## Material provided:
((

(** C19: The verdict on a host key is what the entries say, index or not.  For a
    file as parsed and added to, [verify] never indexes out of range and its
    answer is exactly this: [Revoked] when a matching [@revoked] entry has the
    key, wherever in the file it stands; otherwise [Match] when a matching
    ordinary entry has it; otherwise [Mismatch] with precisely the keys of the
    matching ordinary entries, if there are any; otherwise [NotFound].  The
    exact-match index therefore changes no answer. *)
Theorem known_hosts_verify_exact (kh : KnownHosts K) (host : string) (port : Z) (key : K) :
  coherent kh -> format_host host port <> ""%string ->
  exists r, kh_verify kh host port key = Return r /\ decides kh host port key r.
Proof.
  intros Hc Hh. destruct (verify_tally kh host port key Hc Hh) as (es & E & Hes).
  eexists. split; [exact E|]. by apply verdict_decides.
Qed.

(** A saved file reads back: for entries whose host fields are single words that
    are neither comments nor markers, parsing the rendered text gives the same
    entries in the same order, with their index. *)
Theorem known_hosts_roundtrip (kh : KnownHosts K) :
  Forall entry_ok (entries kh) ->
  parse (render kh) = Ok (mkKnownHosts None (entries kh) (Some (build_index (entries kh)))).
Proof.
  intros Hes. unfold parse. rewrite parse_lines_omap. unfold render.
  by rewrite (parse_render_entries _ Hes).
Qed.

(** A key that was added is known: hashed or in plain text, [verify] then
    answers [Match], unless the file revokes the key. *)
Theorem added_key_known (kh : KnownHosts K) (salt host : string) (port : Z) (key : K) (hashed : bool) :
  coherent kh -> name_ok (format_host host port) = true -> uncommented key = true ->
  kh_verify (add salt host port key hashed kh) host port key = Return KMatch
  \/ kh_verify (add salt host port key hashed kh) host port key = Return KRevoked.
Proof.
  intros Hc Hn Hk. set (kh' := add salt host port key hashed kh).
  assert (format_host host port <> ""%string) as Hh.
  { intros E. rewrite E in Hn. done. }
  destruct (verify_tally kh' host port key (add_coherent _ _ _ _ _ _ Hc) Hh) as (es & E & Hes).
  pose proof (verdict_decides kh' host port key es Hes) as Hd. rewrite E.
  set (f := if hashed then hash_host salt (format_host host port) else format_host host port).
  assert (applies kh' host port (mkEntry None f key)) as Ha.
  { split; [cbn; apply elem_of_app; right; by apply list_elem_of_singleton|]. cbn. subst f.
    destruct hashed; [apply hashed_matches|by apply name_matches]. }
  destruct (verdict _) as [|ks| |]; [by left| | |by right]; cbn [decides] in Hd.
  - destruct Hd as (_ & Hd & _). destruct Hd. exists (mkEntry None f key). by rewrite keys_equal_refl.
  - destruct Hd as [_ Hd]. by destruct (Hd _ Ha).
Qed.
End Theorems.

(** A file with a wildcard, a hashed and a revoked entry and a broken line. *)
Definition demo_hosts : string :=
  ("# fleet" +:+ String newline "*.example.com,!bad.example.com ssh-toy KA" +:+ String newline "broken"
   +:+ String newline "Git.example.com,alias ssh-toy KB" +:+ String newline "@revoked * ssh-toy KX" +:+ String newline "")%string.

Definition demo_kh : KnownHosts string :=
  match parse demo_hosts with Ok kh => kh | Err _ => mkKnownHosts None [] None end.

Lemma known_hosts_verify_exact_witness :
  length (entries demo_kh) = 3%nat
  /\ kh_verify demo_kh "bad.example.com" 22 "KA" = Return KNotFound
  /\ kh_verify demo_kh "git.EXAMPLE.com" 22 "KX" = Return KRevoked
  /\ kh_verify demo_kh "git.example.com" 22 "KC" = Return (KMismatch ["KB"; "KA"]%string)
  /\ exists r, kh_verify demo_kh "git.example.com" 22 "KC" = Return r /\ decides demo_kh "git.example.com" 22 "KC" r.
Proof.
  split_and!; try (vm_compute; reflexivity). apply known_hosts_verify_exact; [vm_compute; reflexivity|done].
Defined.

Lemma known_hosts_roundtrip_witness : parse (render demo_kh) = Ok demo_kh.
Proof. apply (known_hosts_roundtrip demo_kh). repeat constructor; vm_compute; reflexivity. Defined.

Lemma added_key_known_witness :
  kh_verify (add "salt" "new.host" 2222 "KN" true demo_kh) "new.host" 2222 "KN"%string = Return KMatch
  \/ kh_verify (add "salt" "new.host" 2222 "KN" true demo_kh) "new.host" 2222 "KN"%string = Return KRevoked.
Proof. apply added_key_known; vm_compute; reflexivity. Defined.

))
((

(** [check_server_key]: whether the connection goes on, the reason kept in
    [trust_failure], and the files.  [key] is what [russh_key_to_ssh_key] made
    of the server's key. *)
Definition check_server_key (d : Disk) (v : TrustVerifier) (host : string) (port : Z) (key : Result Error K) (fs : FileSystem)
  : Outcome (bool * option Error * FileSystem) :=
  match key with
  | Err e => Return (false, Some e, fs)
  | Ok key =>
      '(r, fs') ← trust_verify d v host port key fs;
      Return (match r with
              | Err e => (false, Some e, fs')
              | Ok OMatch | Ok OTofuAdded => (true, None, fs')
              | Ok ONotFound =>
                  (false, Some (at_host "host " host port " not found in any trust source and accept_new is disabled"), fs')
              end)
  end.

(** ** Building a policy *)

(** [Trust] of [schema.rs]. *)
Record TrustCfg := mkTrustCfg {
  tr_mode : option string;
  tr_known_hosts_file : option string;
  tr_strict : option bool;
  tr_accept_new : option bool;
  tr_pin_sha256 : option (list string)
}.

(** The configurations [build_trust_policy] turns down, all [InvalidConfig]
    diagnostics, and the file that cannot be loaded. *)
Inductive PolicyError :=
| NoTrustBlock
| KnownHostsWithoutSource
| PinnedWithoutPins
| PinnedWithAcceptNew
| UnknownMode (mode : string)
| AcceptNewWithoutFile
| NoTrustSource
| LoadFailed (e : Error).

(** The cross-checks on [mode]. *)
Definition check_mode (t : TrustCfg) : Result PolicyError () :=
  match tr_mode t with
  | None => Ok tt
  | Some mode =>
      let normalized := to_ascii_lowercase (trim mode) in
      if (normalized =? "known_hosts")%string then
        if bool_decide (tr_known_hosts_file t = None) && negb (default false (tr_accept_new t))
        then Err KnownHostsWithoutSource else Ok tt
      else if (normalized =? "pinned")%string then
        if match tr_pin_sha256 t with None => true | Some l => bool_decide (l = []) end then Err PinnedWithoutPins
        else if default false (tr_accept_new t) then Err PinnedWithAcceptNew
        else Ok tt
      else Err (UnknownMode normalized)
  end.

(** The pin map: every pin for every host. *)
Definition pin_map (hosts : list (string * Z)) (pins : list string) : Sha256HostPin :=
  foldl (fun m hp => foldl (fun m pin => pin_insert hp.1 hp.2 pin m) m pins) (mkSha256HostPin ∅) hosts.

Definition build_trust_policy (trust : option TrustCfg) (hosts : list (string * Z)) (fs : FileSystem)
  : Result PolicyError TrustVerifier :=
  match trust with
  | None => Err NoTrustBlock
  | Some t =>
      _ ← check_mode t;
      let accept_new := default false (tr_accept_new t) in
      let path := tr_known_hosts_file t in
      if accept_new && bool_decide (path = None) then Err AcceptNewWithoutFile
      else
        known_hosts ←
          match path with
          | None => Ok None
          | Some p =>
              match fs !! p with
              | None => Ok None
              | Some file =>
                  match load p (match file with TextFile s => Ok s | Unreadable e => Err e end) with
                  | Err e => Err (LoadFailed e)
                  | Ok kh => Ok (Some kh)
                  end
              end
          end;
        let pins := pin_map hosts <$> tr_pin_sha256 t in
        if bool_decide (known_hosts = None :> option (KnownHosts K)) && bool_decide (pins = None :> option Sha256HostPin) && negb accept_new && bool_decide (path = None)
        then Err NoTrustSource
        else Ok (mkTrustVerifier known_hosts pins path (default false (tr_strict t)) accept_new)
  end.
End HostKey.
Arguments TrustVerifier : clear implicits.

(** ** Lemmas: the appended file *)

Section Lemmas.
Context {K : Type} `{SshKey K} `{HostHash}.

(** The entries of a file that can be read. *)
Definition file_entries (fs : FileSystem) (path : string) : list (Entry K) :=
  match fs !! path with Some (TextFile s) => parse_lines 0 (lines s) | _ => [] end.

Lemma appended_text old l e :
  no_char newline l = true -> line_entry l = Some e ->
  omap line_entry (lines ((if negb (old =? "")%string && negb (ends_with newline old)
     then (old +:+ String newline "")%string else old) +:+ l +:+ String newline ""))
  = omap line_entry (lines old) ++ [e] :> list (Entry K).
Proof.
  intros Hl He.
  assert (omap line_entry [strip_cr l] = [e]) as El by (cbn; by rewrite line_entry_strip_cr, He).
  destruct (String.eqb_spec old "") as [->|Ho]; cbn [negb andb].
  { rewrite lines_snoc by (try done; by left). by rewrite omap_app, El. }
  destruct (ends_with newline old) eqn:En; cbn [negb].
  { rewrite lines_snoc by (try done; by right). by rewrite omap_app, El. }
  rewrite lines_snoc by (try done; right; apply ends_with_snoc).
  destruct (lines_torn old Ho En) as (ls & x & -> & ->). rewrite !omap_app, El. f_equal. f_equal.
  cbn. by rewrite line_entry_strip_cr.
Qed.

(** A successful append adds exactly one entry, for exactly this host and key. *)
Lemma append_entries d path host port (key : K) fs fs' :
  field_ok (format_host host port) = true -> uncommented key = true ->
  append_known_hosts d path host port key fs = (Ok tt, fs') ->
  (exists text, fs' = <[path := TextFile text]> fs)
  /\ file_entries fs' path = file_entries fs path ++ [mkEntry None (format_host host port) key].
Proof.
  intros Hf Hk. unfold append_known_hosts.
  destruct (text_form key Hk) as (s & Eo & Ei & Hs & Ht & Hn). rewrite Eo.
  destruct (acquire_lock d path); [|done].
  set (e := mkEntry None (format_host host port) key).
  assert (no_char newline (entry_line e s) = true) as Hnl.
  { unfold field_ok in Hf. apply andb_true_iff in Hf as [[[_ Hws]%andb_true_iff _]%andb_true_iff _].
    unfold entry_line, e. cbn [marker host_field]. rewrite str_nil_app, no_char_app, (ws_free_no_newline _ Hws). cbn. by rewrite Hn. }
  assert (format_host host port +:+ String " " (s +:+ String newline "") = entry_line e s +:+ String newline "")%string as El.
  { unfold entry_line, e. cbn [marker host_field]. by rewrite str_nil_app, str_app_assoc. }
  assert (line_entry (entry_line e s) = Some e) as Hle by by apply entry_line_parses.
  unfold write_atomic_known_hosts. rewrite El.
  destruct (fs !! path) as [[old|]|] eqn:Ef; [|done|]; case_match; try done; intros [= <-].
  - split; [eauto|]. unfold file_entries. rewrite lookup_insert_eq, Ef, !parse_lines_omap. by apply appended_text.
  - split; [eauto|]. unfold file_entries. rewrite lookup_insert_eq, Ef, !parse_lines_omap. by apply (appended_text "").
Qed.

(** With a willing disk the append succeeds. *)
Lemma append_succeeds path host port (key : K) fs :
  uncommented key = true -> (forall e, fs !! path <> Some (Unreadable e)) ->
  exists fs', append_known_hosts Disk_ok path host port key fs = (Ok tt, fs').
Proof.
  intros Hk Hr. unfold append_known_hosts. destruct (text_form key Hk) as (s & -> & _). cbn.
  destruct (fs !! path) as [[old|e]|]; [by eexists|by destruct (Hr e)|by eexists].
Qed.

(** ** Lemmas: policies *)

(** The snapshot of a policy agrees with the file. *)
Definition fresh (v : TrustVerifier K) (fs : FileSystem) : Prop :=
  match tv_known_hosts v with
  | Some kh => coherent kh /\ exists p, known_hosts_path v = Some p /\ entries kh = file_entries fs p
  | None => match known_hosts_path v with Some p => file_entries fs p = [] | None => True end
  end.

))
((

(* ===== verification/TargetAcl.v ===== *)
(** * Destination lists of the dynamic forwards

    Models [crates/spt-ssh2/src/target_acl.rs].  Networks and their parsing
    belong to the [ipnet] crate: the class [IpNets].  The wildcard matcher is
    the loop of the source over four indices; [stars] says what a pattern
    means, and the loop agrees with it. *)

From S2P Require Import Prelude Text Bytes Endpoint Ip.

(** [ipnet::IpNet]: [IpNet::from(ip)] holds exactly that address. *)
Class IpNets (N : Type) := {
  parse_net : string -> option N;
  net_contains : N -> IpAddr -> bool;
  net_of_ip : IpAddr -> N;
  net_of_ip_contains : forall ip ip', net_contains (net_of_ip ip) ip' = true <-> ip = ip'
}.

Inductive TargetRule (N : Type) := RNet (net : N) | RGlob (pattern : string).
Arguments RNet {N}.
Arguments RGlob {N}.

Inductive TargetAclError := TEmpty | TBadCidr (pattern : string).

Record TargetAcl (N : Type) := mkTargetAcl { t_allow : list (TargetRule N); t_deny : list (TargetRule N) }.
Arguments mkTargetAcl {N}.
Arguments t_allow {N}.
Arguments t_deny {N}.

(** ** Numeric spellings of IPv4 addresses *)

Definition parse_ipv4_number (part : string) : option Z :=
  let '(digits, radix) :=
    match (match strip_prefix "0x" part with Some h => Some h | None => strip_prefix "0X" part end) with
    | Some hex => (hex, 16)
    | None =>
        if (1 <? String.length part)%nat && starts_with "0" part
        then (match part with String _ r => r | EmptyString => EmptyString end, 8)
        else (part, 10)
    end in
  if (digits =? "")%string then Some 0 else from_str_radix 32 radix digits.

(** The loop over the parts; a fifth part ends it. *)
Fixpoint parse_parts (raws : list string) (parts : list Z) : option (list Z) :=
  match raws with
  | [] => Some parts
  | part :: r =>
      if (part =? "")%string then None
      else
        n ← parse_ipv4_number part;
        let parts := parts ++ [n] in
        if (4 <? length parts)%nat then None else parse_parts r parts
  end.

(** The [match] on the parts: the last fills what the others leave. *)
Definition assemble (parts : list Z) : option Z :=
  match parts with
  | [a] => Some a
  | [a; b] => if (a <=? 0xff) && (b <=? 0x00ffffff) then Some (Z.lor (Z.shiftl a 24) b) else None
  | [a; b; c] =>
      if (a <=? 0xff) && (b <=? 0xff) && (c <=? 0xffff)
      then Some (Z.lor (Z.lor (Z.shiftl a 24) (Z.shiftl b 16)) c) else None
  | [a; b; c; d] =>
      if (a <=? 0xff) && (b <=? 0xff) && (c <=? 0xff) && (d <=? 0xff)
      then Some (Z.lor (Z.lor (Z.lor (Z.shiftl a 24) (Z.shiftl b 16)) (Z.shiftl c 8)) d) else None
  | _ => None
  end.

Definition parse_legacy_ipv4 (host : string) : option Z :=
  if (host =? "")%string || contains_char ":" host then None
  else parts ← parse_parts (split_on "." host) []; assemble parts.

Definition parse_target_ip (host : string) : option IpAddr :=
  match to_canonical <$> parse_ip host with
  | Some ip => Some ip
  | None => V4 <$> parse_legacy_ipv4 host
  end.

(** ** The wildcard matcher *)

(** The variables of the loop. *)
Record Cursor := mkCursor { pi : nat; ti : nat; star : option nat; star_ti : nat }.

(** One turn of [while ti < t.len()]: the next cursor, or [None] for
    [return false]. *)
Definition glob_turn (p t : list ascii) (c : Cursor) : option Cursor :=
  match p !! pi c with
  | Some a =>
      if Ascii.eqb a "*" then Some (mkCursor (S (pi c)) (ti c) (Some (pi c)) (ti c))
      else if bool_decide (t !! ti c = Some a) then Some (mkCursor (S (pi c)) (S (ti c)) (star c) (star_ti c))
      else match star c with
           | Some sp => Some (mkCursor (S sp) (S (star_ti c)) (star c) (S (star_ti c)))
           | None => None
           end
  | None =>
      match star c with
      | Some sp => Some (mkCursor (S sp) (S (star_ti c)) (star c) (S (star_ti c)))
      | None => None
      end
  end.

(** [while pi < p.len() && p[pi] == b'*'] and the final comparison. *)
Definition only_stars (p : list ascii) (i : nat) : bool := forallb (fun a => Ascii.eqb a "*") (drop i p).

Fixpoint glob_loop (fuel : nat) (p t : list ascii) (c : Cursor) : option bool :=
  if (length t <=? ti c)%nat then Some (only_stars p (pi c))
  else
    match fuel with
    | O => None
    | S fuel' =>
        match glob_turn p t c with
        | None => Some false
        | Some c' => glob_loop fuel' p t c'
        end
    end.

))

## What the task requires:
Could you please find every line of the listing above holding the string "when" and copy it?

## Solution for this task:
    answer is exactly this: [Revoked] when a matching [@revoked] entry has the
    key, wherever in the file it stands; otherwise [Match] when a matching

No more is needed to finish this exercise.